It's time for management and sales teams to dig in and really take a look at how to establish your team's sales goals. Now's the time when you shoot for the moon, go for the gusto, and all those other tired old clichés.
As a manager, require each of your salespeople to turn in her sales goals for the coming year. Many people are firm believers in having those goals in writing. They're much more powerful and everyone knows where she stands at all times if goals are written down. You can also encourage each member of your team to write down her own personal goals.
You're probably familiar with the S.M.A.R.T. acronym for goals. There are a few different versions, but the one to reference now:
Specific: Be as specific as possible. What do you want to do and when do you want to do it by?
Measurable: Make your goal something you can actually measure your progress on. "I want to get better" doesn't give you a very good measuring stick. "I want to increase my sales by 20 percent" is measurable.
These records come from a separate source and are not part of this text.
(* ===== verification/DecoderTotal.v ===== *)
(** * Termination and accounting of the decoder

    Every [push] returns: the fuel of the loops is enough for every decoder that
    [new] can build and every state it can reach.  Emission never aborts a loop,
    and the frames of a decoder are numbered consecutively. *)

From S2P Require Import Prelude Util RustStr Extern ExternModel Codec FramingConfig TxCodecs Parsers Decoder.

Section Total.
Context `{HexCrate, Base64Crate, JsonCrate, RegexCrate}.

(** ** Emission *)

(** Emission of a list of raw frames. *)
Definition emit_all (cfg : EmitCfg) (datas : list (list byte)) (st : EmitState) : EmitState :=
  foldl (fun st data => (emit cfg data st).1) st datas.

Lemma emit_all_app cfg l k st : emit_all cfg (l ++ k) st = emit_all cfg k (emit_all cfg l st).
Proof. apply foldl_app. Qed.

(** No built-in parser error stops the decoder. *)
Lemma emit_never_fails cfg data st : (emit cfg data st).2 = None.
Proof.
  unfold emit, emit_frame. destruct (c_skip_empty cfg && is_blank_frame data); [done|].
  destruct (c_parser cfg) as [p|]; [|done]. simpl.
  destruct (parse p data) as [pf|e] eqn:E; [done|].
  by apply parse_err_inv in E as (_ & a & b & ->).
Qed.

Lemma emit_eq cfg data st : emit cfg data st = ((emit cfg data st).1, None).
Proof. pose proof (emit_never_fails cfg data st). destruct (emit cfg data st); naive_solver. Qed.

(** The frames a list of raw frames adds: those neither blank-skipped nor
    dropped, numbered from [n]. *)
Fixpoint emitted (cfg : EmitCfg) (n : nat) (datas : list (list byte)) : list Frame :=
  match datas with
  | [] => []
  | data :: datas =>
      match (emit_frame data (c_type cfg) n (c_skip_empty cfg) (c_parser cfg) 0).1.1 with
      | Ok (Some f) => f :: emitted cfg (S n) datas
      | _ => emitted cfg n datas
      end
  end.

(** The raw frames dropped for their checksum. *)
Fixpoint dropped (cfg : EmitCfg) (datas : list (list byte)) : nat :=
  match datas with
  | [] => 0
  | data :: datas =>
      (emit_frame data (c_type cfg) 0 (c_skip_empty cfg) (c_parser cfg) 0).2 + dropped cfg datas
  end.

Lemma emit_all_spec cfg datas : forall st,
  emit_all cfg datas st =
    mkEmit (e_count st + length (emitted cfg (e_count st) datas))
      (e_frames st ++ emitted cfg (e_count st) datas)
      (e_dropped st + dropped cfg datas).
Proof.
  induction datas as [|data datas IH]; intros [n fs k]; cbn [emit_all foldl emitted dropped].
  { simpl. by rewrite app_nil_r, !Nat.add_0_r. }
  fold (emit_all cfg datas (emit cfg data (mkEmit n fs k)).1). rewrite IH.
  unfold emit, emit_frame. cbn [e_count e_frames e_dropped].
  destruct (c_skip_empty cfg && is_blank_frame data); [done|].
  destruct (c_parser cfg) as [p|]; simpl; [destruct (parse p data) as [pf|[]]|]; simpl;
    rewrite <- ?(assoc_L (++)); f_equal; lia.
Qed.

Lemma emitted_index cfg datas : forall n i f,
  emitted cfg n datas !! i = Some f -> f_index f = (n + i)%nat.
Proof.
  induction datas as [|data datas IH]; intros n i f; [done|]. cbn [emitted].
  unfold emit_frame. destruct (c_skip_empty cfg && is_blank_frame data); [apply IH|].
  destruct (c_parser cfg) as [p|]; simpl; [destruct (parse p data) as [pf|[]]|]; simpl;
    try apply IH; (destruct i as [|i]; [intros [= <-]; simpl; lia|]);
    intros Hf; apply (IH (S n) i) in Hf; lia.
Qed.

(** ** Well-formed modes *)

(** States whose due zeros are appended, the only ones between two pushes. *)
Definition cobs_canonical (s : CobsState) : Prop :=
  match s with
  | CobsInFrame _ 0 true => False
  | _ => True
  end.

Definition wf_mode (mode : DecoderMode) : Prop :=
  match mode with
  | MLengthPrefixed n _ off next =>
      valid_prefix_size n /\ match next with Some len => 0 <= len | None => True end
  | MCobs s => cobs_canonical s
  | _ => True
  end.

Lemma from_le_bytes_nonneg l : 0 <= from_le_bytes l.
Proof. induction l as [|b l IH]; simpl; [lia|]. pose proof (b2z_range b). lia. Qed.

Lemma read_length_prefix_nonneg l n e : 0 <= read_length_prefix l n e.
Proof.
  unfold read_length_prefix, from_be_bytes. pose proof (b2z_range (default x00 (head l))).
  repeat case_match; try apply from_le_bytes_nonneg; lia.
Qed.

(** A round that finds a frame consumes at least one byte. *)
Definition progress (buf : list byte) (r : Found) : Prop :=
  wf_mode r.2 /\ (is_Some r.1.1 -> (length r.1.2 < length buf)%nat).

Lemma progress_none buf b mode : wf_mode mode -> progress buf (None, b, mode).
Proof. intros Hw. split; [done|]. by intros [? [=]]. Qed.

Lemma progress_take inc buf pos n mode :
  (pos < length buf)%nat -> (0 < n)%nat -> wf_mode mode ->
  progress buf (let '(fb, buf) := take_frame inc buf pos n in (Some fb, buf, mode)).
Proof. intros Hp Hn Hw. split; [done|]. intros _. simpl. rewrite length_drop. lia. Qed.

Lemma find_subsequence_nonempty l n i : find_subsequence l n = Some i -> (0 < length n)%nat.
Proof. intros [Hne _]%find_subsequence_Some. destruct n; simpl; [done|lia]. Qed.

(** The payload length is never negative. *)
Lemma next_len_nonneg n e next buf :
  match next with Some len => 0 <= len | None => True end ->
  match (match next with
         | Some len => Some len
         | None => if zlen buf <? n then None
                   else Some (read_length_prefix (take (Z.to_nat n) buf) n e)
         end) with Some len => 0 <= len | None => True end.
Proof.
  destruct next; [done|]. intros _. destruct (zlen buf <? n); [done|].
  apply read_length_prefix_nonneg.
Qed.

Lemma progress_length_body inc n e off next buf :
  wf_mode (MLengthPrefixed n e off next) ->
  progress buf (match_length_body inc n e off next buf).
Proof.
  intros [Hn Hnext]. unfold match_length_body.
  pose proof (next_len_nonneg n e next buf Hnext) as Hnn.
  destruct (match next with Some _ => _ | None => _ end) as [len|];
    [|by apply progress_none; split].
  destruct (Z.ltb_spec (zlen buf) (n + len)); [by apply progress_none; split|].
  split; [by split|]. intros _. simpl. rewrite length_drop. unfold zlen in *.
  destruct Hn as [->|[-> | ->] ]; lia.
Qed.

Lemma progress_length_prefixed inc n e off next buf :
  wf_mode (MLengthPrefixed n e off next) ->
  progress buf (match_length_prefixed inc n e off next buf).
Proof.
  intros Hw. unfold match_length_prefixed.
  destruct (progress_length_body inc n e (off - (if 0 <? off then Z.min off (zlen buf) else 0)) next
              (drop (Z.to_nat (if 0 <? off then Z.min off (zlen buf) else 0)) buf) Hw) as [Hw' Hp].
  split; [done|]. intros Hs. specialize (Hp Hs). rewrite length_drop in Hp. lia.
Qed.

Lemma progress_start_end start end_ inc_m in_frame buf :
  progress buf (match_start_end start end_ inc_m in_frame buf).
Proof.
  unfold match_start_end.
  assert (He : forall b, (if in_frame then Some buf else
                match best_start start buf with
                | Some (pos, marker_len) =>
                    Some (if inc_m then drop pos buf else drop marker_len (drop pos buf))
                | None => None end) = Some b -> (length b <= length buf)%nat).
  { intros b. repeat case_match; intros [= <-]; rewrite ?length_drop; lia. }
  destruct (if in_frame then _ else _) as [b|]; [|by apply progress_none]. specialize (He b eq_refl).
  destruct (find_subsequence b end_) as [pos|] eqn:Hf; [|by apply progress_none].
  split; [done|]. intros _. simpl. rewrite length_drop.
  pose proof (find_subsequence_bound _ _ _ Hf). pose proof (find_subsequence_nonempty _ _ _ Hf). lia.
Qed.

Lemma progress_line inc state buf : progress buf (match_frame inc (MLine state) buf).
Proof.
  destruct state; simpl; unfold match_line_byte, match_line_crlf, match_auto_lf, match_pending_cr.
  1,2,6: destruct (position _ buf) eqn:Hp; [|by apply progress_none];
    apply progress_take; [by eauto with serial|lia|done].
  - destruct (find_subsequence buf CRLF) as [pos|] eqn:Hf; [|by apply progress_none].
    pose proof (find_subsequence_bound _ _ _ Hf) as Hb. simpl in Hb.
    apply progress_take; [lia|lia|done].
  - destruct (position _ buf) as [lf|] eqn:Hp.
    + apply position_lt in Hp.
      destruct (negb inc && _ && _); apply progress_take; done || lia.
    + destruct (position (fun x => bool_decide (x = x0d)) buf) as [cr|] eqn:Hc; [|by apply progress_none].
      apply position_lt in Hc. destruct (bool_decide _); [apply progress_take; done || lia|].
      destruct (S cr <? length buf)%nat; [apply progress_take; done || lia|by apply progress_none].
  - destruct (buf !! S pos) eqn:Hl; [|by apply progress_none]. apply lookup_lt_Some in Hl.
    destruct (bool_decide _); apply progress_take; done || lia.
Qed.

Lemma match_frame_progress inc mode buf : wf_mode mode -> progress buf (match_frame inc mode buf).
Proof.
  intros Hw. destruct mode; try by apply progress_none.
  - apply progress_line.
  - simpl. unfold extract_delimited. destruct (find_subsequence buf delim) as [pos|] eqn:Hf; [|by apply progress_none].
    split; [done|]. intros _. simpl. rewrite length_drop.
    pose proof (find_subsequence_bound _ _ _ Hf). pose proof (find_subsequence_nonempty _ _ _ Hf). lia.
  - by apply progress_length_prefixed.
  - apply progress_start_end.
Qed.

(** The raw frames the buffer loop extracts, with the final mode and buffer. *)
Fixpoint raw_loop (fuel : nat) (inc : bool) (mode : DecoderMode) (buf : list byte)
    : option (list (list byte) * DecoderMode * list byte) :=
  match fuel with
  | O => None
  | S fuel =>
      match match_frame inc mode buf with
      | (None, buf, mode) => Some ([], mode, buf)
      | (Some data, buf, mode) =>
          '(ds, mode, buf) ← raw_loop fuel inc mode buf; Some (data :: ds, mode, buf)
      end
  end.

(** The buffer loop is raw extraction followed by emission. *)
Lemma push_loop_raw fuel cfg inc : forall mode buf st,
  push_loop fuel cfg inc mode buf st =
    '(ds, mode, buf) ← raw_loop fuel inc mode buf; Some (mode, buf, emit_all cfg ds st, None).
Proof.
  induction fuel as [|fuel IH]; intros mode buf st; [done|]. cbn [push_loop raw_loop].
  destruct (match_frame inc mode buf) as [[[data|] buf'] mode']; [|done].
  rewrite emit_eq, IH. by destruct (raw_loop fuel inc mode' buf') as [[[ds m] b]|].
Qed.

Lemma raw_loop_total fuel inc : forall mode buf,
  wf_mode mode -> (length buf < fuel)%nat ->
  exists ds mode' buf', raw_loop fuel inc mode buf = Some (ds, mode', buf') /\ wf_mode mode'.
Proof.
  induction fuel as [|fuel IH]; intros mode buf Hw Hlt; [lia|]. cbn [raw_loop].
  pose proof (match_frame_progress inc mode buf Hw) as [Hw' Hp].
  destruct (match_frame inc mode buf) as [[[data|] buf'] mode']; simpl in *; [|by eauto].
  destruct (IH mode' buf' Hw') as (ds & m & b & -> & Hm); [|simpl; eauto 10].
  specialize (Hp ltac:(done)). lia.
Qed.

(** More fuel changes nothing. *)
Lemma raw_loop_fuel fuel fuel' inc : forall mode buf r,
  (fuel <= fuel')%nat -> raw_loop fuel inc mode buf = Some r -> raw_loop fuel' inc mode buf = Some r.
Proof.
  revert fuel'. induction fuel as [|fuel IH]; intros fuel' mode buf r Hle Hr; [done|].
  destruct fuel' as [|fuel']; [lia|]. cbn [raw_loop] in *.
  destruct (match_frame inc mode buf) as [[[data|] buf'] mode']; [|done].
  destruct (raw_loop fuel inc mode' buf') as [[[ds m] b]|] eqn:E; [|done].
  by rewrite (IH fuel' _ _ _ ltac:(lia) E).
Qed.

(** ** SLIP as raw extraction *)

(** The raw frames of the SLIP byte loop, its final state, the unread bytes and
    the error. *)
Fixpoint slip_raw (input buf : list byte) (escaped : bool)
    : list (list byte) * SlipState * list byte * option FrameDecodeError :=
  match input with
  | [] => ([], SlipInFrame buf escaped, [], None)
  | b :: input =>
      if escaped then
        if decide (b = SLIP_ESC_END) then slip_raw input (buf ++ [SLIP_END]) false
        else if decide (b = SLIP_ESC_ESC) then slip_raw input (buf ++ [SLIP_ESC]) false
        else ([], BeforeFirstEnd, input, Some (SlipInvalidEscape b))
      else if decide (b = SLIP_END) then
        let '(ds, s, rest, e) := slip_raw input [] false in (buf :: ds, s, rest, e)
      else if decide (b = SLIP_ESC) then slip_raw input buf true
      else slip_raw input (buf ++ [b]) false
  end.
Attainable: Simply, make your goal something you can accomplish. A vacation home on the moon isn't achievable; a vacation home in Maui may be.
Realistic: Make sure you can achieve your goal in the time you're allowing yourself. You can lose 50 pounds — that's attainable — but realistically you can't do it in two weeks.
Time-bound: Set a deadline for when you want to achieve your goal. Give yourself a due date.
As your team works through its goals, make sure each goal meets the S.M.A.R.T. criteria. This makes you think about each goal in detail and drill down to the core of what you're truly trying to attain. For example, someone can write "I want to increase my sales." That's way too vague. Have her set a specific number. Something like, "I want to increase my sales by $100,000."
Now back into it. Have her calculate how many contacts she has to make to generate the required number of sales at the required closing percentage to yield those results.
If your people don't have their goals in writing, do yourself a favor: Ask them to try it. Humor you. Write down four or five short-term goals — yes, write them down and get in the habit of reading them daily.
You'll hear every excuse as to why someone doesn't have time to look at or read her goals each day, and don't buy it. Make time. It's not brain surgery — don't make it harder than it is. Don't accept excuses.
Goals are a curious thing. Those who set them, write them down, and read them regularly swear by them. Those who don't, don't think they work. Odd how that works, isn't it?